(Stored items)

(* ===== verification/Clients.v ===== *)
(** * The clients listing (src/app/api/clients/route.ts)

    [GET /api/clients]: an optional [search] matched with [ILIKE] against
    name, email and phone, [page] and [limit] read with
    [Number.parseInt], the rows [ORDER BY created_at DESC] with
    [LIMIT]/[OFFSET], the [COUNT( * )] of the matching rows and
    [totalPages = Math.ceil(total / limit)]; a background call of
    [mockApiClient.fetchClients()] whose result is discarded.  The export
    is the handler behind [requireAuth]. *)

From S2P Require Import Prelude Db Http Queries Auth MockApi.
From stdpp Require Import pretty sorting.
Open Scope list_scope.

Module Clients.
Import Schema Http Queries Auth MockApi.

(** [{ clients, total, page, limit, totalPages }] *)
Record clients_page := mkClientsPage {
  cp_clients : list client_row;
  cp_total : js_num;
  cp_page : js_num;
  cp_limit : js_num;
  cp_totalPages : option Z
}.

(** [Math.ceil(total / limit)] as written to JSON. *)
Definition total_pages (total limit : js_num) : option Z :=
  match total, limit with Some c, Some l => json_ceil_div c l | _, _ => None end.

Section Clients.
Variables (J : Jwt) (jwt_secret_env : option string).
(** the mock API's base URL and the network *)
Variables (baseUrl : string) (fetch : fetch_fn (list MockClient)).

Definition getClients : handler clients_page := fun req d =>
  let sp := req_search req in
  let search := js_or (sp_get "search" sp) "" in
  let page := js_parseInt (js_or (sp_get "page" sp) "1") in
  let limit := js_parseInt (js_or (sp_get "limit" sp) "10") in
  let offset := num_mul (num_sub page (Some 1%Z)) limit in
  match select_clients search limit offset d, count_clients search d with
  | Ok rows, Ok count =>
      (** the sync's result is not used, and [fetchClients] never rejects *)
      let _mock := fetchClients baseUrl fetch in
      let total := js_parseInt (pretty count) in
      (mkResponse 200 (HData (mkClientsPage rows total page limit (total_pages total limit))), d)
  | _, _ => (error_response 500 "Failed to fetch clients", d)
  end.

(** [export const GET = requireAuth(getClients)] *)
Definition clients_GET : handler clients_page := requireAuth J jwt_secret_env getClients.

(** ** Behaviour *)

Lemma getClients_params req d p l :
  sp_get "page" (req_search req) = Some (pretty p) ->
  sp_get "limit" (req_search req) = Some (pretty l) ->
  getClients req d =
    let search := js_or (sp_get "search" (req_search req)) "" in
    match select_clients search (Some l) (Some ((p - 1) * l)%Z) d, count_clients search d with
    | Ok rows, Ok count =>
        (mkResponse 200 (HData (mkClientsPage rows (js_parseInt (pretty count)) (Some p) (Some l)
                                  (total_pages (js_parseInt (pretty count)) (Some l)))), d)
    | _, _ => (error_response 500 "Failed to fetch clients", d)
    end.
Proof.
  intros Hp Hl. unfold getClients. cbv zeta. rewrite Hp, Hl, !js_or_pretty, !parseInt_pretty.
  done.
Qed.

(** C38 (functional) A valid page request ([page >= 1], [limit >= 0], the
    offset within [bigint]) answers 200 with [total] the number of clients
    matching the search, the clients of the page ordered by [created_at]
    descending, all of them matching, as many as [LIMIT]/[OFFSET] leave,
    and [totalPages = ceil(total / limit)] ([null] when [limit] is 0). *)
Theorem getClients_page req d rows p l :
  db_clients d = Some rows ->
  sp_get "page" (req_search req) = Some (pretty p) ->
  sp_get "limit" (req_search req) = Some (pretty l) ->
  (1 <= p)%Z -> (0 <= l <= int8_max)%Z -> ((p - 1) * l <= int8_max)%Z ->
  let matching := search_filter (js_or (sp_get "search" (req_search req)) "") rows in
  let total := Z.of_nat (List.length matching) in
  exists pg, getClients req d = (mkResponse 200 (HData pg), d) /\
    cp_total pg = Some total /\ cp_page pg = Some p /\ cp_limit pg = Some l /\
    cp_totalPages pg = json_ceil_div total l /\
    StronglySorted created_desc (cp_clients pg) /\
    (forall r, In r (cp_clients pg) -> In r matching) /\
    Z.of_nat (List.length (cp_clients pg)) = Z.min l (Z.max 0 (total - (p - 1) * l)).
Proof.
  intros Hd Hp Hl Hp1 Hl0 Ho. cbv zeta. rewrite (getClients_params req d p l Hp Hl). cbv zeta.
  unfold select_clients, count_clients. rewrite Hd.
  rewrite limit_offset_ok by nia. rewrite parseInt_pretty.
  destruct (page_of_sorted created_desc
              (search_filter (js_or (sp_get "search" (req_search req)) "") rows)
              (Z.to_nat l) (Z.to_nat ((p - 1) * l))) as (Hs & Hin & Hlen).
  eexists. split; [reflexivity|]. simpl. do 5 (split; [done|]). split; [done|].
  rewrite Hlen. assert (0 <= (p - 1) * l)%Z by nia. set (o := ((p - 1) * l)%Z) in *. lia.
Qed.

(** C39 (error) [page=0] (or below) with a positive [limit] makes the
    offset [(page - 1) * limit] negative: PostgreSQL refuses the
    [OFFSET] and the route answers 500 instead of a client error. *)
Theorem getClients_nonpositive_page req d p l :
  sp_get "page" (req_search req) = Some (pretty p) ->
  sp_get "limit" (req_search req) = Some (pretty l) ->
  (p <= 0)%Z -> (0 < l <= int8_max)%Z -> (int8_min <= (p - 1) * l)%Z ->
  getClients req d = (error_response 500 "Failed to fetch clients", d).
Proof.
  intros Hp Hl Hp0 Hl0 Ho. rewrite (getClients_params req d p l Hp Hl). cbv zeta.
  unfold select_clients. destruct (db_clients d); [|done].
  rewrite limit_offset_negative_offset by (unfold int8_min in *; nia). done.
Qed.

(** A request without query parameters reads the first page of ten of
    all the clients. *)
Lemma getClients_default req d rows :
  req_search req = [] -> db_clients d = Some rows ->
  exists pg, getClients req d = (mkResponse 200 (HData pg), d) /\
    cp_total pg = Some (Z.of_nat (List.length rows)) /\
    Z.of_nat (List.length (cp_clients pg)) = Z.min 10 (Z.of_nat (List.length rows)).
Proof.
  intros Hsp Hd. unfold getClients. rewrite Hsp. cbv zeta.
  change (js_parseInt (js_or (sp_get "page" []) "1")) with (js_parseInt (pretty 1%Z)).
  change (js_parseInt (js_or (sp_get "limit" []) "10")) with (js_parseInt (pretty 10%Z)).
  rewrite !parseInt_pretty. unfold select_clients, count_clients. rewrite Hd.
  change (js_or (sp_get "search" []) "") with "". cbn [search_filter String.eqb].
  cbn [num_mul num_sub]. rewrite limit_offset_ok by (cbn; unfold int8_max; lia). rewrite parseInt_pretty.
  destruct (page_of_sorted created_desc rows (Z.to_nat 10) (Z.to_nat ((1 - 1) * 10))) as (_ & _ & Hlen).
  eexists. split; [reflexivity|]. split; [done|]. cbn [cp_clients]. rewrite Hlen. change (Z.to_nat ((1 - 1) * 10)) with 0%nat. rewrite Nat.sub_0_r. lia.
Qed.

End Clients.

(** ** Witnesses *)

Definition offline : fetch_fn (list MockClient) := fun _ => FetchRejected.

Definition sample_clients_db : db :=
  mkDb true
    (Some [mkClient 1 (Some "client_1") "John Doe" "john.doe@email.com" (Some "+1-555-0101") 10 10;
           mkClient 2 (Some "client_2") "Jane Smith" "jane.smith@email.com" (Some "+1-555-0102") 30 30;
           mkClient 3 (Some "client_3") "Bob Johnson" "bob.johnson@email.com" None 20 20])
    (Some (mkAppointmentsTable [] true)) (Some []) 4 40.

Definition page_request (sp : search_params) : request := mkRequest None sp BodyOther 0 None.

Lemma getClients_page_witness :
  let req := page_request [("search", "o"); ("page", "2"); ("limit", "2")] in
  let matching := search_filter (js_or (sp_get "search" (req_search req)) "")
                    (default [] (db_clients sample_clients_db)) in
  let total := Z.of_nat (List.length matching) in
  exists pg, getClients "https://mock.api" offline req sample_clients_db =
               (mkResponse 200 (HData pg), sample_clients_db) /\
    cp_total pg = Some total /\ cp_page pg = Some 2%Z /\ cp_limit pg = Some 2%Z /\
    cp_totalPages pg = json_ceil_div total 2 /\
    StronglySorted created_desc (cp_clients pg) /\
    (forall r, In r (cp_clients pg) -> In r matching) /\
    Z.of_nat (List.length (cp_clients pg)) = Z.min 2 (Z.max 0 (total - (2 - 1) * 2)).
Proof.
  apply (getClients_page "https://mock.api" offline _ sample_clients_db
           (default [] (db_clients sample_clients_db)) 2 2);
    [reflexivity|reflexivity|reflexivity|lia|unfold int8_max; lia|unfold int8_max; lia].
Defined.

Lemma getClients_nonpositive_page_witness :
  getClients "https://mock.api" offline (page_request [("page", "0"); ("limit", "10")])
    sample_clients_db =
    (error_response 500 "Failed to fetch clients", sample_clients_db).
Proof.
  apply (getClients_nonpositive_page "https://mock.api" offline _ _ 0 10);
    [reflexivity|reflexivity|lia|unfold int8_max; lia|unfold int8_min; lia].
Defined.

End Clients.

## Work instruction
Starting at the first line of the records above, please copy each line exactly until you reach the line containing "(** the mock". Include that line and stop there.

## Completed task
(* ===== verification/Clients.v ===== *)
(** * The clients listing (src/app/api/clients/route.ts)

    [GET /api/clients]: an optional [search] matched with [ILIKE] against
    name, email and phone, [page] and [limit] read with
    [Number.parseInt], the rows [ORDER BY created_at DESC] with
    [LIMIT]/[OFFSET], the [COUNT( * )] of the matching rows and
    [totalPages = Math.ceil(total / limit)]; a background call of
    [mockApiClient.fetchClients()] whose result is discarded.  The export
    is the handler behind [requireAuth]. *)

From S2P Require Import Prelude Db Http Queries Auth MockApi.
From stdpp Require Import pretty sorting.
Open Scope list_scope.

Module Clients.
Import Schema Http Queries Auth MockApi.

(** [{ clients, total, page, limit, totalPages }] *)
Record clients_page := mkClientsPage {
  cp_clients : list client_row;
  cp_total : js_num;
  cp_page : js_num;
  cp_limit : js_num;
  cp_totalPages : option Z
}.

(** [Math.ceil(total / limit)] as written to JSON. *)
Definition total_pages (total limit : js_num) : option Z :=
  match total, limit with Some c, Some l => json_ceil_div c l | _, _ => None end.

Section Clients.
Variables (J : Jwt) (jwt_secret_env : option string).
(** the mock API's base URL and the network *)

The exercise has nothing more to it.